Sunday, October 05, 2008

Hard to Top

Dudes.

Apparently it wasn't enough that he took me out to Ruth's Chris for our anniversary dinner, or that we're throwing (financial) common sense out the window and going here for a 3 day anniversary weekend right after Thanksgiving.

(OK, that one's not totally nuts, my friend owns the house and we're getting a crazy deal.)

That's pretty much all a girl like me can ask for an anniversary. Even a big one like the 10th. More than I expected, actually, and more than enough to make me extremely happy.

But... guess what?

(I still can't believe it myself!)

Friday night... during dinner.... he surprised me with diamond earrings.

Did I mention how much I love this man?

(And nope, sorry, he doesn't have a brother.)

Friday, October 03, 2008

Happy Anniversary

Happy 10th Anniversary to the greatest husband I ever could have wished for.

Friday, September 26, 2008

Ownin It

I'm getting that totally cool feeling I get when I have to order a new Speedo. Because, ya know, I's an athlete and all. And I, like, wore the old one out.

Let's not dwell on the fact that this suit wore out more from being stretched through a pregnancy than heavy training.
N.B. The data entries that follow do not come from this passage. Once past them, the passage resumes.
Lemma extreme_spec better c :
  (forall a, better a a = false) -> (forall a b d, better a b = true -> better b d = true -> better a d = true) ->
  match extreme better c with None => c = ∅ | Some p => p ∈ c /\ forall q, q ∈ c -> better q p = false end.
Proof.
  intros Hi Ht. unfold extreme.
  assert (forall l, match foldr (fun p best => match best with Some q => if better p q then Some p else Some q | None => Some p end) None l with
    | None => l = [] | Some p => p ∈ l /\ forall q, q ∈ l -> better q p = false end) as Hl.
  { induction l as [|x l IH]; cbn [foldr]; [done|]. destruct (foldr _ None l) as [q|].
    - destruct IH as [Hq Hm]. destruct (better x q) eqn:Ex.
      + split; [left|]. intros r [->|Hr]%elem_of_cons; [apply Hi|]. destruct (better r x) eqn:Er; [|done]. pose proof (Ht _ _ _ Er Ex). specialize (Hm r Hr). congruence.
      + split; [by right|]. by intros r [->|Hr]%elem_of_cons; [|apply Hm].
    - subst. split; [left|]. by intros r [->|Hr%elem_of_nil]%elem_of_cons. }
  specialize (Hl (elements c)). destruct (foldr _ _ _) as [p|].
  - destruct Hl as [Hp Hm]. split; [by apply elem_of_elements|]. intros q Hq. apply Hm. by apply elem_of_elements.
  - by apply elements_empty_inv, leibniz_equiv in Hl.
Qed.
Lemma rbegin_spec s : match rbegin s with None => setBlockIndexCandidates s = ∅ | Some m => m ∈ setBlockIndexCandidates s /\ forall q, q ∈ setBlockIndexCandidates s -> worse s m q = false end.
Proof. apply (extreme_spec (fun p q => worse s q p)); [apply worse_irrefl|]. intros a b d H1 H2. by apply (worse_trans s d b a). Qed.
Lemma begin_spec s : match begin_ s with None => setBlockIndexCandidates s = ∅ | Some m => m ∈ setBlockIndexCandidates s /\ forall q, q ∈ setBlockIndexCandidates s -> worse s q m = false end.
Proof. apply (extreme_spec (fun p q => worse s p q)); [apply worse_irrefl | apply worse_trans]. Qed.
I still wore out a heavy duty suit from actual use, and that makes me feel all kinds of cool.

I have always gotten the same boring navy Speedo. Call it an outward expression of my not-so-secret inferiority complex. I had this ridiculous idea that I had a better chance of being taken seriously as an athlete if I wore a serious navy Speedo.

Well, it seems I've grown a pair and gotten over that ridiculous notion. Even though I'm currently in the worst condition I've been in for about 3 years and I'm still plagued with nagging injuries, I'm feeling more confident about my status as an athlete than ever before.

There's something inside of me that's finally starting to believe this wasn't a phase and that my life has changed forever in the best possible way. I no longer have this desperate need for the approval of every random stranger that crosses my path in the pool or on the bike trail, and I no longer feel the need to wear gear that screams "I Belong Here. Seriously. Please Believe Me."

I have no idea where this new confidence has come from, but I decided to own it. Starting with my new suit.

This is as close as I could get to hot pink. It's ok, though, 'cause now I've got a hot pink suit attitude to make up for it.